--- Records supplied ---

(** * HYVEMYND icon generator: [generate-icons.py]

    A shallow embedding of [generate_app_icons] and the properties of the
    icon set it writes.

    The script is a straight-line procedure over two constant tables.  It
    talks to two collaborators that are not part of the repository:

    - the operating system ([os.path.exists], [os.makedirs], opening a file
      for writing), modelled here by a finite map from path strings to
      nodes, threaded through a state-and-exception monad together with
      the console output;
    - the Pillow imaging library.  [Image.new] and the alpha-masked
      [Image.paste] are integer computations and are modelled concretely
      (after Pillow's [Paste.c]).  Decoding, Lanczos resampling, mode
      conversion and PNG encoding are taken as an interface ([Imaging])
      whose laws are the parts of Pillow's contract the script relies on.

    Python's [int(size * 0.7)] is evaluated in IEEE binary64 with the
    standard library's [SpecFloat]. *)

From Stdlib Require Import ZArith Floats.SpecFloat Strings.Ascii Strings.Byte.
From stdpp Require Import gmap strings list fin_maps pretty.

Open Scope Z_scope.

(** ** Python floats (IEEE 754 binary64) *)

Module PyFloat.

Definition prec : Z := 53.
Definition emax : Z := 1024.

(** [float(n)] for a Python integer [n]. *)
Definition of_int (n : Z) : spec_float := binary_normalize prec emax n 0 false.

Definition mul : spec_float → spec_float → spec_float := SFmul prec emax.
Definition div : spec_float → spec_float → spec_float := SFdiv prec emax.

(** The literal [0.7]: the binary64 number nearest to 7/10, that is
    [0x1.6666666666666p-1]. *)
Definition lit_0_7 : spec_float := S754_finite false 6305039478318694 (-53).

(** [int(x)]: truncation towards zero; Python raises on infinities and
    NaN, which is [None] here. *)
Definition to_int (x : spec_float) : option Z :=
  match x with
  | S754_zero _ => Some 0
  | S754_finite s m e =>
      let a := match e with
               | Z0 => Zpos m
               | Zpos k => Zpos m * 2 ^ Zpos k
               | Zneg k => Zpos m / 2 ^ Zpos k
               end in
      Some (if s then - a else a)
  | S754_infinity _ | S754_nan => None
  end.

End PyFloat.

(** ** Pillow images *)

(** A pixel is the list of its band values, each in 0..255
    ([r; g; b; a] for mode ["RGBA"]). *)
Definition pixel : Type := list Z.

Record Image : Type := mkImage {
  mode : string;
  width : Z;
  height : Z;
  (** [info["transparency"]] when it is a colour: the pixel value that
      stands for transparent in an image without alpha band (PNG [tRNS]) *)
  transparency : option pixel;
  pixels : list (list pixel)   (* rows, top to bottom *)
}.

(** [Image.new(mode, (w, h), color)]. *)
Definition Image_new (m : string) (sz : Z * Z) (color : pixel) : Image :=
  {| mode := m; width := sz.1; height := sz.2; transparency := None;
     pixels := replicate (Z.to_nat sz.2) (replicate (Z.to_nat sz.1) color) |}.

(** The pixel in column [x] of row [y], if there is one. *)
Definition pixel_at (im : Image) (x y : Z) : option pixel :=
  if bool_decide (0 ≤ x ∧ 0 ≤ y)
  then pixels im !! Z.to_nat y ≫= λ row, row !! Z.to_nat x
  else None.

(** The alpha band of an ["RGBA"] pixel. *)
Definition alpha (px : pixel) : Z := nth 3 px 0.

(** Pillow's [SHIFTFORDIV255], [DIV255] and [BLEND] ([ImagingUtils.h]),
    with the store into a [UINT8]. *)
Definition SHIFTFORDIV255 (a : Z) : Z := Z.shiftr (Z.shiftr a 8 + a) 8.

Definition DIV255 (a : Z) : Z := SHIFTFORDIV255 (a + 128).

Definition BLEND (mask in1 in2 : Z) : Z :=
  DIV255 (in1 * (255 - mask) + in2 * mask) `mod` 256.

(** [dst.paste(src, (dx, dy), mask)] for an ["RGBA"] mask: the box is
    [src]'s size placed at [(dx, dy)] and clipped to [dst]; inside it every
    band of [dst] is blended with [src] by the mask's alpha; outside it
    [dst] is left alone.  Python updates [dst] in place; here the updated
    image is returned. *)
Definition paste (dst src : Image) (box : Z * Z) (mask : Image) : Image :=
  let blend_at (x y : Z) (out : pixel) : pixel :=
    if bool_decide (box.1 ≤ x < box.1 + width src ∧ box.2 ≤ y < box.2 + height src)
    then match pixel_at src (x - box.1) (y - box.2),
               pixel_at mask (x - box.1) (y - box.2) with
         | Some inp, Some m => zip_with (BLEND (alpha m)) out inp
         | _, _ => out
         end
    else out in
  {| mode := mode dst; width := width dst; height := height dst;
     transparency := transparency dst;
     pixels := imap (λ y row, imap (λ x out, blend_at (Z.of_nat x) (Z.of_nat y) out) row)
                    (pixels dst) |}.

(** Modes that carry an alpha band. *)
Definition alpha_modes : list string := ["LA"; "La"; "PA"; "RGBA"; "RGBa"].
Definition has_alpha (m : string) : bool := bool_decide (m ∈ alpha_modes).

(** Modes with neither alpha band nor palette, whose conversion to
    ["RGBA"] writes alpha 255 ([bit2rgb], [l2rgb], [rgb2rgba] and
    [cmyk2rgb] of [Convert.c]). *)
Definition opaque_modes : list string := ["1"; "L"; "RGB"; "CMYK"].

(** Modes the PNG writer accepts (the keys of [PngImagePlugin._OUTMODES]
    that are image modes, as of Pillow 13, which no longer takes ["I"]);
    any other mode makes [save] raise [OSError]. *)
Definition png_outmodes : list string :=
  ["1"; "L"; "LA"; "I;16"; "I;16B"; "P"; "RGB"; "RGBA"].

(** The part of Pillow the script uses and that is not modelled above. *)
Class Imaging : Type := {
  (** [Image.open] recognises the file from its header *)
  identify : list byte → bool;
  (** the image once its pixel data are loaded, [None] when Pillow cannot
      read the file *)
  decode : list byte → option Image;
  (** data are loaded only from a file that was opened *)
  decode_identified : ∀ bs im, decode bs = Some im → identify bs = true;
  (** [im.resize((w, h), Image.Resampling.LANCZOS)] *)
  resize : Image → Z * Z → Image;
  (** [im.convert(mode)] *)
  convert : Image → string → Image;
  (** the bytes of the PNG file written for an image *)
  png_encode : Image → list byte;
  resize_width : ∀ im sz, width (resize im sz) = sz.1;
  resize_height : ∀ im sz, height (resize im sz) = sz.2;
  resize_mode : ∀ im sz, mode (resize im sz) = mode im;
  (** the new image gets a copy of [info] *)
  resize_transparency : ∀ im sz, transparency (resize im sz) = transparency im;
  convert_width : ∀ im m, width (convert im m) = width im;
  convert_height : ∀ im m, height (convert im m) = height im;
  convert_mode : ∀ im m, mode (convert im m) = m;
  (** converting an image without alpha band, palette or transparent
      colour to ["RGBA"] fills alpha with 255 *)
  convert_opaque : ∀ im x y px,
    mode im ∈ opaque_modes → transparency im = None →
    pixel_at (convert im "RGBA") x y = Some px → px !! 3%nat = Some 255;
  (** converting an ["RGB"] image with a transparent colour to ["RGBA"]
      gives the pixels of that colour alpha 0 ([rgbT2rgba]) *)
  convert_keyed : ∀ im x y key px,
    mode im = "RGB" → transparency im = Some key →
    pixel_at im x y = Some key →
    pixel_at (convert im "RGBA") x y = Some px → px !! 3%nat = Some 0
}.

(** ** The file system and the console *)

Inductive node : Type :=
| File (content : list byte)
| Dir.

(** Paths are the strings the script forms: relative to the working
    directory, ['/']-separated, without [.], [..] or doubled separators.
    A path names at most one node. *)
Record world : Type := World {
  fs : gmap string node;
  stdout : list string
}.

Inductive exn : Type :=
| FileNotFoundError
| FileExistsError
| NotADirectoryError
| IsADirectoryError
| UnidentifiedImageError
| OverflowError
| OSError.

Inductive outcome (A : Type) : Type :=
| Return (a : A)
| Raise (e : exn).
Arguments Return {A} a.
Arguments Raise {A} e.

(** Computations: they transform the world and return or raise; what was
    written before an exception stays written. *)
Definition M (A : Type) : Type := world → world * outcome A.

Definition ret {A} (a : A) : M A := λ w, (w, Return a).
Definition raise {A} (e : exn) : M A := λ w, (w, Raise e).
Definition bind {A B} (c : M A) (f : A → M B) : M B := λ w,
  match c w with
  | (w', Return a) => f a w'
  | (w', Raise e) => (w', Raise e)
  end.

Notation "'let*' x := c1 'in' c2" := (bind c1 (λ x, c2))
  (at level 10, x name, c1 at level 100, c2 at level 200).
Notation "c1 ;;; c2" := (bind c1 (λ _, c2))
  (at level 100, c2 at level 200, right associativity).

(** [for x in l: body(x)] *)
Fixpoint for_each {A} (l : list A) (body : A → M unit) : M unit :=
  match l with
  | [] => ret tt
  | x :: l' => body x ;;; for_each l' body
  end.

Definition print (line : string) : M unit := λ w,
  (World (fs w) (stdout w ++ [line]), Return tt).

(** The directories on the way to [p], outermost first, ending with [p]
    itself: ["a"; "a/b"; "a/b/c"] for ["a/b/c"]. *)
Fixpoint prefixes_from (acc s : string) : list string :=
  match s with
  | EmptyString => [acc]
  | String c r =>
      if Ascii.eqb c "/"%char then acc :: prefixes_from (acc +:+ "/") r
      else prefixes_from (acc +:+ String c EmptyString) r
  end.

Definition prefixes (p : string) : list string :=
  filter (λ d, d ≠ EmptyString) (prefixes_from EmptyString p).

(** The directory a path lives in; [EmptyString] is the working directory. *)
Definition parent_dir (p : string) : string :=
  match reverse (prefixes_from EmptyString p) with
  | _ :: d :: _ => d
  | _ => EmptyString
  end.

---

> Work item
Starting at the line that contains "Inductive outcome (A" and stopping after the line that contains "list A) (body", write out every line exactly as it appears above, and no other line.

> Response below
Inductive outcome (A : Type) : Type :=
| Return (a : A)
| Raise (e : exn).
Arguments Return {A} a.
Arguments Raise {A} e.

(** Computations: they transform the world and return or raise; what was
    written before an exception stays written. *)
Definition M (A : Type) : Type := world → world * outcome A.

Definition ret {A} (a : A) : M A := λ w, (w, Return a).
Definition raise {A} (e : exn) : M A := λ w, (w, Raise e).
Definition bind {A B} (c : M A) (f : A → M B) : M B := λ w,
  match c w with
  | (w', Return a) => f a w'
  | (w', Raise e) => (w', Raise e)
  end.

Notation "'let*' x := c1 'in' c2" := (bind c1 (λ x, c2))
  (at level 10, x name, c1 at level 100, c2 at level 200).
Notation "c1 ;;; c2" := (bind c1 (λ _, c2))
  (at level 100, c2 at level 200, right associativity).

(** [for x in l: body(x)] *)
Fixpoint for_each {A} (l : list A) (body : A → M unit) : M unit :=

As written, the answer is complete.